---- Listed entries

(* ===== verification/Isa2.v ===== *)
(** * The architecture of the second instruction set

    The specification of the processor with the feature [isa_2nd]: the state, the
    memory and the devices are those of Isa.v, with 64 registers of each kind.  The
    operations are written here, or shared with the specification of the first set
    where the sets share them; none is taken from the execute stage (Execute2.v). *)
From S2P Require Import Prelude Word Ty Register Instr Decode Common Memory Float32 Fpu Io Cpu Isa IsaProps Instr2 Decode2 Execute2.

Section Isa2.
Context `{Profile} {I O : Type} `{Input I} `{Output O}.
Abbreviation arch := (Arch I O).
Abbreviation result := (isa_result I O).

(** ** Operations *)

Definition isa_r (op : RInstr) (x y : Z) : Z :=
  match op with
  | Add => add32 x y
  | Xor => Z.lxor x y
  | Min => if i32 y <? i32 x then y else x
  | Max => if i32 x <? i32 y then y else x
  end.

(** The last two compare too: words with a difference, and equal ones. *)
Definition isa_b (op : BInstr) (x y : Z) : bool :=
  match op with
  | Beq | Bxnor => x =? y
  | Bne | Bxor => negb (x =? y)
  | Blt => i32 x <? i32 y
  | Bge => negb (i32 x <? i32 y)
  end.

Definition isa_p (op : PInstr) (x imm : Z) : bool :=
  match op with
  | Beqi => x =? imm
  | Bnei => negb (x =? imm)
  | Blti => i32 x <? i32 imm
  | Bgei => negb (i32 x <? i32 imm)
  | Bgti => i32 imm <? i32 x
  | Blei => negb (i32 imm <? i32 x)
  end.

(** [x * y + z], [x * y - z], [- x * y + z] and [- x * y - z], rounded twice. *)
Definition isa_g (op : GInstr) (x y z : Z) : Z :=
  match op with
  | Fmadd => f32_add (f32_mul x y) z
  | Fmsub => f32_sub (f32_mul x y) z
  | Fnmadd => f32_add (f32_mul (flip_sign x) y) z
  | Fnmsub => f32_sub (f32_mul (flip_sign x) y) z
  end.

(** [ffrac] is not an instruction of the core. *)
Definition isa_h (op : HInstr) (x : Z) : option Z :=
  match op with
  | Fsqrt => Some (fsqrt x)
  | Fhalf => Some (fhalf x)
  | Ffloor => Some (ffloor x)
  | Ffrac => None
  | Finv => Some (fdiv f32_one x)
  end.

(** ** One instruction *)

Definition isa_exec_i (op : IInstr) (rd : Z) (v imm : Z) (a : arch) : result :=
  let wr x := IsaNext (a_set rd x a) in
  match op with
  | Addi => wr (add32 v imm)
  | Xori => wr (Z.lxor v imm)
  | Slli => and_then a (isa_sll v imm) wr
  | Lw => and_then a (a_load (add32 v imm) I32OrUsize a) (fun x => IsaNext (a_set rd x.1 x.2))
  | Jalr => IsaNext (a_set rd (a_pc a) (a_jump (add32 v imm) a))
  end.

Definition isa_exec_f (here : Z) (f : FInstr RegId RegId FRegId FRegId) (a : arch) : result :=
  let x r := a_reg a (inner r) in
  let y r := a_freg a (f_inner r) in
  match f with
  | FE op rd rs1 rs2 => IsaNext (a_set_f (f_inner rd) (isa_e op (y rs1) (y rs2)) a)
  | FG op rd rs1 rs2 rs3 => IsaNext (a_set_f (f_inner rd) (isa_g op (y rs1) (y rs2) (y rs3)) a)
  | FH op rd rs1 =>
      match isa_h op (y rs1) with
      | Some v => IsaNext (a_set_f (f_inner rd) v a)
      | None => IsaPanic Unreachable
      end
  | FK op rd rs1 rs2 => IsaNext (a_set (inner rd) (isa_k op (y rs1) (y rs2)) a)
  | FX op rd rs1 => IsaNext (a_set_f (f_inner rd) (isa_x op (x rs1)) a)
  | FY op rd rs1 => IsaNext (a_set (inner rd) (isa_y op (y rs1)) a)
  | FWb op rs1 rs2 imm => a_branch here (isa_w op (y rs1) (y rs2)) imm a
  | FV op rs1 imm => a_branch here (isa_v op (y rs1)) imm a
  | Flw rd rs1 imm =>
      and_then a (a_load (add32 (x rs1) imm) F32 a)
        (fun v => IsaNext (a_set_f (f_inner rd) v.1 v.2))
  | Fsw rs2 rs1 imm => and_then a (a_store (add32 (x rs1) imm) (y rs2) F32 a) IsaNext
  end.

Definition isa_exec (here : Z) (i : DecodedInstr) (a : arch) : result :=
  let x r := a_reg a (inner r) in
  match i with
  | InstrR op rd rs1 rs2 => IsaNext (a_set (inner rd) (isa_r op (x rs1) (x rs2)) a)
  | InstrI op rd rs1 imm => isa_exec_i op (inner rd) (x rs1) imm a
  | InstrS _ rs1 rs2 imm =>
      and_then a (a_store (add32 (x rs1) imm) (x rs2) I32OrUsize a) IsaNext
  | InstrB op rs1 rs2 imm => a_branch here (isa_b op (x rs1) (x rs2)) imm a
  | InstrP op rs1 imm imm2 => a_branch here (isa_p op (x rs1) imm2) imm a
  | InstrJ _ rd imm => IsaNext (a_set (inner rd) (a_pc a) (a_jump (add32 here imm) a))
  | InstrIO io => isa_exec_io io a
  | InstrF f => isa_exec_f here f a
  | InstrMisc MiscEnd => IsaExit a
  end.

Definition isa_step : arch -> result := isa_step_with decode_from isa_exec.

(** What both sets have means the same. *)
Lemma isa_exec_first here i j a :
  first i = Some j -> isa_exec here i a = Isa.isa_exec here j a.
Proof.
  destruct i as [[]|[]|[]|[] s t imm|o|[]|[]|[| |[]|[]|[]|[]|[]|[]| |]|[]]; intros [= <-]; done.
Qed.

(** The instructions that only this set has, but for [ffrac]: results and branches. *)
Lemma isa_exec_new i :
  first i = None ->
  (exists rd rs, i = InstrF (FH Ffrac rd rs)) \/
  (exists rd f, (forall a b, a ≡ b -> f a = f b) /\ forall here a, isa_exec here i a = IsaNext (a_set rd (f a) a)) \/
  (exists rd f, (forall a b, a ≡ b -> f a = f b) /\ forall here a, isa_exec here i a = IsaNext (a_set_f rd (f a) a)) \/
  (exists f imm, (forall a b, a ≡ b -> f a = f b) /\ forall here a, isa_exec here i a = a_branch here (f a) imm a).
Proof.
  destruct i as [[] rd rs1 rs2|[]|[]|o s t imm|op rs1 imm imm2|[]|[]|[| [] rd rs1 rs2 rs3|[] rd rs1|[]|[]|[]|[]|[]| |]|[]];
    intros [=]; try (left; by do 2 eexists); right.
  all: first
    [ left; do 2 eexists; split; [|intros; reflexivity]; intros a b Hab; cbv beta; by rewrite !(equiv_reg _ _ _ Hab)
    | right; left; do 2 eexists; split; [|intros; reflexivity]; intros a b Hab; cbv beta; by rewrite !(equiv_freg _ _ _ Hab)
    | right; right; do 2 eexists; split; [|intros; reflexivity]; intros a b Hab; cbv beta; by rewrite !(equiv_reg _ _ _ Hab) ].
Qed.

Lemma isa2_exec_equiv here i a b : a ≡ b -> isa_exec here i a ≡ isa_exec here i b.
Proof.
  intros Hab. destruct (first i) as [j|] eqn:Hj.
  { rewrite !(isa_exec_first here i j) by done. by apply exec_equiv. }
  destruct (isa_exec_new i Hj) as [(rd & rs & ->)|[(rd & f & Hf & He)|[(rd & f & Hf & He)|(f & imm & Hf & He)]]];
    [done|rewrite !He, (Hf _ _ Hab)..]; [| |by apply branch_equiv]; apply equiv_next; by rewrite Hab.
Qed.

Lemma isa2_exec_text here i a : text_aligned a -> keeps_text a (isa_exec here i a).
Proof.
  intros Ha. destruct (first i) as [j|] eqn:Hj.
  { rewrite (isa_exec_first here i j) by done. by apply exec_keeps_text. }
  destruct (isa_exec_new i Hj) as [(rd & rs & ->)|[(rd & f & _ & He)|[(rd & f & _ & He)|(f & imm & _ & He)]]];
    [exact (keeps_panic a Unreachable)|rewrite He; unfold a_branch..].
  - by eapply (keeps_same _ (a_set rd (f a) a)).
  - by eapply (keeps_same _ (a_set_f rd (f a) a)).
  - destruct (f a); by eapply keeps_same; [..|reflexivity].
Qed.

End Isa2.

--------

- _Task prompt_: Return all lines above that mention the word "Lemma".

- _Response to the task_:
Lemma isa_exec_first here i j a :
Lemma isa_exec_new i :
Lemma isa2_exec_equiv here i a b : a ≡ b -> isa_exec here i a ≡ isa_exec here i b.
Lemma isa2_exec_text here i a : text_aligned a -> keeps_text a (isa_exec here i a).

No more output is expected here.